Excerpts from a dataset:
....
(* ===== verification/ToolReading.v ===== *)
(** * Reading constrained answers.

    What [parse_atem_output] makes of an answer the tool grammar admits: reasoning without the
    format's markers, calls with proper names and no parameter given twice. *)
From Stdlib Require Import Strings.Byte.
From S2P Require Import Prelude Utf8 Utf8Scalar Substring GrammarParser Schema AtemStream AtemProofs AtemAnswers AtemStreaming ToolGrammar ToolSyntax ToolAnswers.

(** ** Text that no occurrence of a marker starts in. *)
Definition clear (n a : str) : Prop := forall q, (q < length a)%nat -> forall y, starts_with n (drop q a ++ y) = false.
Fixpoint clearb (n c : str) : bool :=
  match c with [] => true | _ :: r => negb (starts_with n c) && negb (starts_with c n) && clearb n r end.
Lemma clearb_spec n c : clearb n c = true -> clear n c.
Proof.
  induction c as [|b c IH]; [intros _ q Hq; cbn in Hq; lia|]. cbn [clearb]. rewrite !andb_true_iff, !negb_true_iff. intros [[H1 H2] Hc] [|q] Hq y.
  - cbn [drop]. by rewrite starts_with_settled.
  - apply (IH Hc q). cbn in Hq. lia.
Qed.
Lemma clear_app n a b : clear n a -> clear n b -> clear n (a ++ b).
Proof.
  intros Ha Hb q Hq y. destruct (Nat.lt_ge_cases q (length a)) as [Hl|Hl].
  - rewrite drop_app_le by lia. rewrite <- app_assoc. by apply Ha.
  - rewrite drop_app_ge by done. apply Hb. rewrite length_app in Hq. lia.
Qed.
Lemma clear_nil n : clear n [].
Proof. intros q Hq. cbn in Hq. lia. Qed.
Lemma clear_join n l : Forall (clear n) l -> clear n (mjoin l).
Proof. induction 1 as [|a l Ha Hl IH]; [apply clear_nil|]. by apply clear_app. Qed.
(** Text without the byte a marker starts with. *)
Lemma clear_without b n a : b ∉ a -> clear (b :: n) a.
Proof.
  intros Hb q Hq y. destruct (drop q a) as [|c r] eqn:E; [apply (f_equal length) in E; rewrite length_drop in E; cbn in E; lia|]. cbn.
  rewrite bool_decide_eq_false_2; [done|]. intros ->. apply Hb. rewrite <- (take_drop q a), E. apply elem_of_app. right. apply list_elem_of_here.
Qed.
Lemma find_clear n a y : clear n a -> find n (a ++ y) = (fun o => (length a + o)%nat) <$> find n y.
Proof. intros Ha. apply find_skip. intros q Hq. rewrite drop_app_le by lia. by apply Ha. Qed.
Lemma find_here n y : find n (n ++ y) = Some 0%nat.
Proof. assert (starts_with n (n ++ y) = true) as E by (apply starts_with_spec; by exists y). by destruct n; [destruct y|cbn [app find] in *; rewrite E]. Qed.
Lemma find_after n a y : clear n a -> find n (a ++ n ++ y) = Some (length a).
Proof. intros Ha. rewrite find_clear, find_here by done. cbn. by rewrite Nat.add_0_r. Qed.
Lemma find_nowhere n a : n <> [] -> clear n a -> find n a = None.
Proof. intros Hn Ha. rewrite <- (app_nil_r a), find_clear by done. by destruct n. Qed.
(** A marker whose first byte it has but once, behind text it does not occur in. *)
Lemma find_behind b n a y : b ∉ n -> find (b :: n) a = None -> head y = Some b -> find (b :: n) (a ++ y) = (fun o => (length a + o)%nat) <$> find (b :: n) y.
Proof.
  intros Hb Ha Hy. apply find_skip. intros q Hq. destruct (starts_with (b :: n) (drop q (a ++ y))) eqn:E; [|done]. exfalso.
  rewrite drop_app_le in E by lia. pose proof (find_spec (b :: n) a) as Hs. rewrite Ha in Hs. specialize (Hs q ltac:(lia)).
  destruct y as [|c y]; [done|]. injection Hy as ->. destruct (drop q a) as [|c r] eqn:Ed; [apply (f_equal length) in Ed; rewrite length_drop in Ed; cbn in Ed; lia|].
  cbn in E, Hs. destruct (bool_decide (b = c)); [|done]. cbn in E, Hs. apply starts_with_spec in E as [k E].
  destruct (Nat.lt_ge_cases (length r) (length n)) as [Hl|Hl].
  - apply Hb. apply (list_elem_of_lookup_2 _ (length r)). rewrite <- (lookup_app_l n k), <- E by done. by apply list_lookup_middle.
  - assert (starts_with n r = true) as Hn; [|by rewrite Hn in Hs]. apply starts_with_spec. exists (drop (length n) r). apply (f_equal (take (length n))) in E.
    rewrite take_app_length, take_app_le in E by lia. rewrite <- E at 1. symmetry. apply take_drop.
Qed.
....
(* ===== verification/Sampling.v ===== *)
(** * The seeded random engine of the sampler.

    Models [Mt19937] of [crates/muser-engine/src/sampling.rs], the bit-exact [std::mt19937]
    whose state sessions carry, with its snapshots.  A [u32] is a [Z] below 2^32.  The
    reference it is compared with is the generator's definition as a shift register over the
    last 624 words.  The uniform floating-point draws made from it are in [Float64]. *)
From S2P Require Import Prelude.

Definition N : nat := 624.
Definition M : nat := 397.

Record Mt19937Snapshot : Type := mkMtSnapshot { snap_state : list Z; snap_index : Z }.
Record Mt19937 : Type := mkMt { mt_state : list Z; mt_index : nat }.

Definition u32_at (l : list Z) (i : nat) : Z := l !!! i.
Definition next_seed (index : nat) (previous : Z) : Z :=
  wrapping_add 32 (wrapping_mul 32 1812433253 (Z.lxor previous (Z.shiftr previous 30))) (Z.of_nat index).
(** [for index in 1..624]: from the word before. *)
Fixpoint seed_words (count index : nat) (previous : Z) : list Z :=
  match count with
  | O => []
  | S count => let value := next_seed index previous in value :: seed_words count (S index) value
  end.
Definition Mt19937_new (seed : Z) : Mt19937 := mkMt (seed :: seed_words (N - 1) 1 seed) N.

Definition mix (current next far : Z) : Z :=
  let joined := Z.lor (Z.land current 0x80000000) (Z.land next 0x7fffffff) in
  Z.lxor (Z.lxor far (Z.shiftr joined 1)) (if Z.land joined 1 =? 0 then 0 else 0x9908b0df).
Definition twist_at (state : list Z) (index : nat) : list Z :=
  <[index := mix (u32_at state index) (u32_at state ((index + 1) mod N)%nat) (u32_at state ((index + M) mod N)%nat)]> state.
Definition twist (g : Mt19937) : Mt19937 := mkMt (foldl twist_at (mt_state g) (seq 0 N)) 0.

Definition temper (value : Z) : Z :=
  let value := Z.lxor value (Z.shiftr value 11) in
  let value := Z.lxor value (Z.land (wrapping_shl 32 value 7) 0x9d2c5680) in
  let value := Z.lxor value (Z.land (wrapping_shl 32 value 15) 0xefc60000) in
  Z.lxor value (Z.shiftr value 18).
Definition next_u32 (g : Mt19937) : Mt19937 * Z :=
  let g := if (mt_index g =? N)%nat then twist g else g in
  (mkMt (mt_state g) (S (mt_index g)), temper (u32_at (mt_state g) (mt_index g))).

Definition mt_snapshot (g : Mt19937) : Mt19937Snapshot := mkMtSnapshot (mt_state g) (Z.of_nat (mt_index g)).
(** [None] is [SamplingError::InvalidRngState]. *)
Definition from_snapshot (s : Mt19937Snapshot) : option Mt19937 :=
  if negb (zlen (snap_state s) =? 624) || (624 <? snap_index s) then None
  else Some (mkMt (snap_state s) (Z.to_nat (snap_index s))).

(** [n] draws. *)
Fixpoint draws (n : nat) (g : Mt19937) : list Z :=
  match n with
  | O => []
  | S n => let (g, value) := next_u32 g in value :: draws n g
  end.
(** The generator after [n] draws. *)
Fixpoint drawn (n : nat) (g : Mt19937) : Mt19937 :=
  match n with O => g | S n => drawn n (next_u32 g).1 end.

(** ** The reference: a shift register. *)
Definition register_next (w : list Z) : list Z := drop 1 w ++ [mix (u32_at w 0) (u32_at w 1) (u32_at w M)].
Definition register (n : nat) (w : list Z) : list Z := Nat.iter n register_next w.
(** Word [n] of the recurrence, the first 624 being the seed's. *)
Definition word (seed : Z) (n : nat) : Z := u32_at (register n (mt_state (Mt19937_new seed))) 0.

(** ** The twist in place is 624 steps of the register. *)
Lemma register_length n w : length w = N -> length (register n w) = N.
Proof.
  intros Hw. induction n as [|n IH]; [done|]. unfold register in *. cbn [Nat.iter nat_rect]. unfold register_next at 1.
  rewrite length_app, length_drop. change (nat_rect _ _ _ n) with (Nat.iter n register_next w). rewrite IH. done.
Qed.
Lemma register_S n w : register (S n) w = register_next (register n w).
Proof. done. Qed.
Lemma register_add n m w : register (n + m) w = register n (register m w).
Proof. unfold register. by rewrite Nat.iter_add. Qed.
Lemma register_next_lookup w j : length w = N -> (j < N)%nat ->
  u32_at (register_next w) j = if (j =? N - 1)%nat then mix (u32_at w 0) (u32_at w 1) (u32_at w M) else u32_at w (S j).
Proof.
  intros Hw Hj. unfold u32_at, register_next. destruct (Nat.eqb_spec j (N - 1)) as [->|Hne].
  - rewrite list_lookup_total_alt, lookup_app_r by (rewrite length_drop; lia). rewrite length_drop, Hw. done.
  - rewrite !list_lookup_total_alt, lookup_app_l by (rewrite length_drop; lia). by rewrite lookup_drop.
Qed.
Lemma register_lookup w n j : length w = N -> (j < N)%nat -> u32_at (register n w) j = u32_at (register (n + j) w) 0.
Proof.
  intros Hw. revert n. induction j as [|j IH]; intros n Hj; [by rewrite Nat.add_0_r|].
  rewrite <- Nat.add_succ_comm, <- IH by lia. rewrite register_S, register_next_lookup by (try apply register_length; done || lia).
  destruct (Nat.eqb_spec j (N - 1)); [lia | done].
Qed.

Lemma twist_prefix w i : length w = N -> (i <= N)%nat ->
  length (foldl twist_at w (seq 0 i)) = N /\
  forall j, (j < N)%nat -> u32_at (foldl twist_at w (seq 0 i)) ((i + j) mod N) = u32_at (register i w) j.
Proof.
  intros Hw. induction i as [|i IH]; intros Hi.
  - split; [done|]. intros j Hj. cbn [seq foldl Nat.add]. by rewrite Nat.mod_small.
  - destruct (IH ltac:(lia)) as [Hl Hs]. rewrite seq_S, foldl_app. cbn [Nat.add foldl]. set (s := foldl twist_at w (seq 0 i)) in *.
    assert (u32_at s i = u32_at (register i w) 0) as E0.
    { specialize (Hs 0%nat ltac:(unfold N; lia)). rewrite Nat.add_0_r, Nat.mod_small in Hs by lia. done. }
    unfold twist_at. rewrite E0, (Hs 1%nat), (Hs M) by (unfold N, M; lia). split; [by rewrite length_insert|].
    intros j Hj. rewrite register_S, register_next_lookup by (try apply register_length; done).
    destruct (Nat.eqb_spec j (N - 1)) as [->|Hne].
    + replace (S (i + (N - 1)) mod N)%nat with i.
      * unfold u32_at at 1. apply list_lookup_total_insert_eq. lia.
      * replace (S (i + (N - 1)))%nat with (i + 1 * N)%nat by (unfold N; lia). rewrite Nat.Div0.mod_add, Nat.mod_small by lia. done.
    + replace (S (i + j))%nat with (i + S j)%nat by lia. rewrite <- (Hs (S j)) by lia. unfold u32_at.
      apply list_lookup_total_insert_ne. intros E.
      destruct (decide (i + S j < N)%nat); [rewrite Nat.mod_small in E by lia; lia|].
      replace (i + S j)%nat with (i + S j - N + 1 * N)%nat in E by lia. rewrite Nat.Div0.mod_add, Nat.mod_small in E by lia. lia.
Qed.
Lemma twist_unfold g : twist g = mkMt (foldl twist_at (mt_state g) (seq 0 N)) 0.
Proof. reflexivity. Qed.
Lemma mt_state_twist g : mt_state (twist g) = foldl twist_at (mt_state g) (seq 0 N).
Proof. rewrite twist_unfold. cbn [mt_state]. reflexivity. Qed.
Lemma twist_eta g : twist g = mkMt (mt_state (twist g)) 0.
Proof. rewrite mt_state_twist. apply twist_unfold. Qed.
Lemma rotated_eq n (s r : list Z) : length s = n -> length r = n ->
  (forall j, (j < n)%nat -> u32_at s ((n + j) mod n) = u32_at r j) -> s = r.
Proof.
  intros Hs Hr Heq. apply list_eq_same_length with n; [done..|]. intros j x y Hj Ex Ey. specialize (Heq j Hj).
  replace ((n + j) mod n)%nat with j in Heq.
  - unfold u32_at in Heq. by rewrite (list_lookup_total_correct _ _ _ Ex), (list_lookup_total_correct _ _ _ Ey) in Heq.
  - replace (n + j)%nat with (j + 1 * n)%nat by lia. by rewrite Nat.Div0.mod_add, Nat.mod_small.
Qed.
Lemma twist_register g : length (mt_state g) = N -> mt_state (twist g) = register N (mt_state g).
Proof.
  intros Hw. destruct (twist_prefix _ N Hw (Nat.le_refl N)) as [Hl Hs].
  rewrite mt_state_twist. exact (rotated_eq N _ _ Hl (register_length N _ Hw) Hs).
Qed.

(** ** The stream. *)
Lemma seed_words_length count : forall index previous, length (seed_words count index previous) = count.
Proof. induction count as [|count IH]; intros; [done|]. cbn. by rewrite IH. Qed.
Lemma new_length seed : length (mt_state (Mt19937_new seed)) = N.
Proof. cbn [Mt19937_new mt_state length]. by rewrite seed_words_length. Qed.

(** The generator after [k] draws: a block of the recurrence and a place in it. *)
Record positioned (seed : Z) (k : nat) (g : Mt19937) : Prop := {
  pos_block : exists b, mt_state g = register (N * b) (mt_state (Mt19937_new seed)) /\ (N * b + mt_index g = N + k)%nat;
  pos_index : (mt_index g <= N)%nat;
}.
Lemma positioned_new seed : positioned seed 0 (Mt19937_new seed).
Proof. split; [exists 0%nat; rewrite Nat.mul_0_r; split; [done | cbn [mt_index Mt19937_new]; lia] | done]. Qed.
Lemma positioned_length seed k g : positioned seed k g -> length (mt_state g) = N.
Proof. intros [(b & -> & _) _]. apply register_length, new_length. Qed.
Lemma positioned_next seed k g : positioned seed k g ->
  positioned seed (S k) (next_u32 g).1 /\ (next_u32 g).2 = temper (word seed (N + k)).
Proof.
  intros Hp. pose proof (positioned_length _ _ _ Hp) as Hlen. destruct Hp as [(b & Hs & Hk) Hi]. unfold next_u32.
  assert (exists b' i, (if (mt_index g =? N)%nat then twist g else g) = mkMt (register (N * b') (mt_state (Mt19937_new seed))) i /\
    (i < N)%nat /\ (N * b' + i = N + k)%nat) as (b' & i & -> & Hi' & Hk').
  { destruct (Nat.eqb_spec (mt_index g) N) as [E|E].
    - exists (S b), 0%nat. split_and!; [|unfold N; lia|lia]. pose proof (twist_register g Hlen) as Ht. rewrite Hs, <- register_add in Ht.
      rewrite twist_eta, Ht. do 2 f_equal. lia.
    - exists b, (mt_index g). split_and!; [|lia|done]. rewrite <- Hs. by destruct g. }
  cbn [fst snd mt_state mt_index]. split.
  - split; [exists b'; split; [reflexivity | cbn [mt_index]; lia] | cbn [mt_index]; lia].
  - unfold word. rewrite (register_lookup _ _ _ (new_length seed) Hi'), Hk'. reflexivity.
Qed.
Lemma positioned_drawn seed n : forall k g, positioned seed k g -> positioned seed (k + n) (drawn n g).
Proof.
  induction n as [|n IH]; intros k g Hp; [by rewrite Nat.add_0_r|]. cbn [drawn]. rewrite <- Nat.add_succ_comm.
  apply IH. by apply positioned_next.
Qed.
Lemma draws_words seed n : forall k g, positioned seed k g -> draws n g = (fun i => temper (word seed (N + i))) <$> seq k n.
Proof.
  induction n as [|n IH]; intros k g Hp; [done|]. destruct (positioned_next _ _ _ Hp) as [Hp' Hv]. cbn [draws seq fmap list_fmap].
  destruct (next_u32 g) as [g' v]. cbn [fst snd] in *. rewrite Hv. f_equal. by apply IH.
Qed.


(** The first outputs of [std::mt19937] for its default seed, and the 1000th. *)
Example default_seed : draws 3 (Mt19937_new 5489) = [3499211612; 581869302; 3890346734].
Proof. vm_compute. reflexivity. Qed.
....
▸ BRIEF
Look for the string "Some" in the records, and copy every line where it is found.

▸ WRITTEN RESPONSE
Lemma find_here n y : find n (n ++ y) = Some 0%nat.
Lemma find_after n a y : clear n a -> find n (a ++ n ++ y) = Some (length a).
Lemma find_behind b n a y : b ∉ n -> find (b :: n) a = None -> head y = Some b -> find (b :: n) (a ++ y) = (fun o => (length a + o)%nat) <$> find (b :: n) y.
  else Some (mkMt (snap_state s) (Z.to_nat (snap_index s))).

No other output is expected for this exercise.